Celebrating 30 Years of Kiger’s Impact on Environmental Insurance Coverage
Thirty years ago, on March 27, 1996, the Indiana Supreme Court published the landmark decision American States Ins. Co. v. Kiger, which shaped Indiana insurance coverage law. 662 N.E.2d 945 (Ind. 1996). The court held that both forms of the pollution exclusion—the original “sudden and accidental” version and the more recent “absolute form” were as ambiguous. This meant that insurance companies were liable for cleanup costs unless the insurers explicitly identified the pollutant at issue. This decision revolutionized pollution cleanup operations throughout Indiana and ensured that policyholders were entitled to the coverage they purchased from their insurers for expensive cleanup operations.
Plews Shadley Racher & Braun’s George Plews, Peter Racher, and Jeff Claflin represented the policyholder, Kiger, in the case. In 1990, the City of Danville found petroleum in portions of the City’s sanitary sewer and determined that the source was a leak in an underground storage tank at the Kiger’s gas station. Id. at 946. Between 1991 and 1992, the Indiana Department of Environmental Management (“IDEM”) spent over $400,000 cleaning up the contamination to the gasoline and subsequently sought reimbursement costs from the Kigers. Id.
Kiger requested that his insurer, American States Insurance Company (“American States”), defend and indemnify him for the costs. Id. at 947. American States denied coverage and asserted 26 separate defenses to avoid paying. Id. American States first claimed that the pre-1985 form of the pollution exclusion, which barred coverage for damages from pollutants unless the release of pollutants was “sudden and accidental.” American States argued the gasoline release was not temporally “sudden,” since it took place over a number of years.” Id. Kiger responded that “sudden” did not have an exclusively temporal element, and the phrase “sudden and accidental” could be interpreted to mean “unexpected and unintended.” Id.
The Court rejected the American States argument, finding that the term “sudden and accidental” was ambiguous, since it admitted of at least two plausible interpretations. Importantly, the Court noted “there exist[ed] a lack of clarity” amongst the insurance industry on what this exclusion meant. Some within the industry had construed it to simply state a ban of coverage for deliberate polluters. Id. at 948. Because it was ambiguous, the Court favored coverage and found that this exclusion did not exclude Kiger’s gasoline leak.
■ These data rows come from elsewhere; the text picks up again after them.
(* ===== verification/GdbWitness.v ===== *)
(** * The GDB stub: concrete runs

    A target with one hardware breakpoint and one watchpoint, on which the theorems about
    the stub are applied, and behaviours of the code that runs show. *)

From Stdlib Require Import Ascii String.
From S2P Require Import Prelude Gdb GdbPacket GdbReceive GdbMemory GdbSession GdbScript GdbSafety.

#[local] Abbreviation length := Datatypes.length.

(** The breakpoint and the watchpoint that are set. *)
#[local] Instance probe : Target := {|
  hw := option Z * option (Z * Z * Z);
  gdbstub_set_hw_breakpoint := fun i _ h => match fst h with None => (1, (Some i, snd h)) | Some _ => (0, h) end;
  gdbstub_set_hw_watchpoint := fun i mask access h => match snd h with None => (1, (fst h, Some (i, mask, access))) | Some _ => (0, h) end;
  gdbstub_del_hw_breakpoint := fun i h => if bool_decide (fst h = Some i) then (1, (None, snd h)) else (0, h);
  gdbstub_del_hw_watchpoint := fun i h => match snd h with Some _ => (1, (fst h, None)) | None => (0, h) end;
  gdbstub_icount_ena_single_step := fun h => h;
  gdbstub_save_extra_sfrs_for_exception := fun _ => (0, 0, 0, 28);
  behind := fun _ => 0;
  undefined := 77;
  tx_fifo_cnt := fun _ k => 127 - Z.of_nat k;   (** nearly full, one character leaves at each poll *)
  tx_patience := 2;
  tx_drains := fun _ => ex_intro _ 2%nat (conj (le_n 2) eq_refl)
|}.

Definition probe_regs : XTensa_exception_frame_s := mkFrame 0x40100010 0x30 0 0 (repeat 7 16) 1 2 3 0xff.
Definition probe_state (l : list Z) : stub :=
  mkStub probe_regs false (repeat 0 256) 0 (-1) (fun _ => 0x64636261) l [] true true [] [] (None, None).

Definition probe_script : script :=
  [(text "xx", Asks (ReadMem 0x3fff0001 3)); ([], Garbled (text "g") (code "0") (code "0"));
   ([], Asks (WriteMem 0x3fff0002 [7; 8; 9])); (text "+", Asks (ReadMem 0x3fff0000 6));
   ([], TooLong (repeat (code "G") 300)); ([], Asks (WriteMem 0x40200000 [1]));
   ([], Asks (Insert 1 0x40201000 3)); ([], Asks (Insert 2 0x3fff0010 4)); ([], Asks (Remove 1 0x40209999 3));
   ([], Asks (SoftBreak true (text ",40100000,3"))); ([], Asks (AskSupported (text ":xmlRegisters=i386"))); ([], Asks (Other (text "vMustReplyEmpty")))].

(** The session of [probe_script], then a detach. *)
Lemma gdb_session_refines_witness :
  let s := probe_state (script_wire probe_script ++ frame (leave_text Detach) ++ [3]) in
  exists s' out, gdbReadCommand s = Done ST_DETACH s' /\ rx s' = [3] /\ gdb_attached s' = false /\
    hear (length out) out =
      Some [Reply (text "T02"); Ack; Reply (text "626364"); Nak; Ack; Reply (text "OK"); Ack; Reply (text "616207080962");
            Ack; Reply (text "E01"); Ack; Reply (text "OK"); Ack; Reply (text "OK"); Ack; Reply (text "E01");
            Ack; Reply []; Ack; Reply (text "swbreak+;hwbreak+;PacketSize=FF"); Ack; Reply []; Ack; Reply (text "OK")] /\
    dbg s' = (Some 0x40201000, Some (0x3fff0010, 0x3c, 2)).
Proof.
  intros s. pose (w := mkWorld (readbyte (mem s)) (None, None) : world).
  assert (K : forall c, bool_decide (In c (text "gGmM?csDkqzZ")) = false -> ~ known c) by (intros c H; by apply bool_decide_eq_false in H).
  destruct (gdb_session_refines s w probe_script Detach [] [3]) as (s' & out & E & X & H & A & R & At & _).
  - reflexivity.
  - unfold regs_typed, is_u32. cbn. split_and!; try lia. repeat constructor; lia.
  - by split.
  - repeat (apply Forall_cons; split; [split; [by repeat constructor | cbn [snd]]|]); [..|constructor].
    all: cbn [sendable well_formed]; unfold is_u32; split_and!; try lia; try (by vm_compute); try (by repeat constructor).
    all: try (vm_compute; lia).
    intros c [= <-]. by apply K.
  - constructor.
  - reflexivity.
  - exists s', out. split_and!; [exact E | exact R | exact At | rewrite H; vm_compute; reflexivity | ].
    destruct A as [_ _ _ _ [_ D]]. rewrite D. by vm_compute.
Defined.

(** The exception handler on a detach that is followed by a packet without end and by
    nothing else. *)
Lemma gdb_entries_safe_witness :
  let s := probe_state (frame (text "D") ++ text "$m40") in
  idle s /\ fine (gdbstub_exception_handler 0x3ffffb00 (repeat 1 19) s)
    (fun _ s' => gdb_attached s' = true /\ wdt s' = true /\ uart_intr s' = true /\ advanced s s').
Proof. intros s. split; [reflexivity|]. exact (proj1 (gdb_entries_safe s 0x3ffffb00 (repeat 1 19) true 0 eq_refl)). Defined.

Lemma console_redirected_witness :
  exists s' out, gdbstub_write (text "$#}*") (set_attached true (probe_state [])) = Done tt s' /\
    exists t, hear (length out) out = Some [Reply (code "O" :: t)] /\ unhex t = Some (text "$#}*").
Proof.
  destruct (console_redirected (set_attached true (probe_state [])) (text "$#}*")) as (s' & out & E & _ & H & _).
  - repeat constructor; vm_compute; intuition discriminate.
  - exists s', out. split; [exact E|]. exact (proj2 H).
Defined.

(** gdb writes the byte 0x23 in binary. *)
Lemma escaped_packets_refused_witness :
  let p := text "X3fff0000,1:#" in
  let s := probe_state (frame (escape_all p) ++ text "rest") in
  command_loop 1 s = command_loop 0 (set_tx (text "-") (loaded p (text "rest") s)).
Proof.
  intros p s. apply (escaped_packets_refused s 0 [] p (text "rest")); [reflexivity | constructor | reflexivity | vm_compute; lia | vm_compute; lia].
Defined.

(** ** Behaviours of the code *)

(** A watchpoint of a kind that does not exist is set with an access that the stub has
    never chosen. *)
Example unknown_watchpoint_set :
  exists s', gdbReadCommand (probe_state (frame (text "Z7,3fff0010,4") ++ frame (text "c"))) = Done ST_CONT s' /\
    dbg s' = (None, Some (0x3fff0010, 0x3c, undefined)).
Proof. eexists. split; vm_compute; reflexivity. Qed.

(** The command that sets all registers is longer than the command buffer, so that it is
    never answered. *)
Example write_registers_unanswered :
  match gdbReadCommand (probe_state (frame (code "G" :: regs_text probe_regs))) with
  | Waiting s' => hear (length (tx s')) (tx s') = Some [Reply (text "T02")]
  | _ => False
  end.
Proof. vm_compute. reflexivity. Qed.

(** A write to the registers of the peripherals is acknowledged but not done. *)
Example peripheral_write_lost :
  match gdbReadCommand (probe_state (wire (Asks (WriteMem 0x60000300 [1])) ++ frame (text "c"))) with
  | Done _ s' => hear (length (tx s')) (tx s') = Some [Reply (text "T02"); Ack; Reply (text "OK"); Ack] /\
      mem s' 0x60000300 = mem (probe_state []) 0x60000300
  | _ => False
  end.
Proof. vm_compute. by split. Qed.

(** The instruction [l32i.n a5, a3, 4] at the program counter with [a3] = 0x3fff0000 loads from offset 16. *)
Example emulated_load_offset :
  let m := fun p => if p =? 0x40100010 then 0x00001358 else p in
  let r := set_a (<[3%nat := 0x3fff0000]> (repeat 0 16)) probe_regs in
  match emulLdSt (set_mem m (set_regs r (probe_state []))) with
  | Done _ s' => nth 5 (a (regs s')) 0 = 0x3fff0000 + 16
  | _ => False
  end.
Proof. vm_compute. reflexivity. Qed.

(** A BREAK.N instruction, of two bytes, is skipped by three. *)
Example narrow_break_skipped :
  let m := fun p => if p =? 0x40100010 then 0x0000f02d else p in
  match gdbstub_handle_debug_exception_flash (set_mem m (set_regs (set_reason 0x10 probe_regs) (probe_state (frame (text "c"))))) with
  | Done _ s' => pc (regs s') = 0x40100010 + 3
  | _ => False
  end.
Proof. vm_compute. reflexivity. Qed.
Id.
The Court went on to construe the so-called “absolute pollution exclusion, which appears in policies sold after 1984. This exclusion purports to exclude coverage for damages from the release of any “Pollutants.” “Pollutants” was defined in the policies very broadly, including “any solid, liquid, gaseous or thermal irritants or contaminant, including smoke, vapor, soot, fumes, acids, alkalis, chemicals and waste. Waste includes materials to be recycled, reconditioned or reclaimed.” Id.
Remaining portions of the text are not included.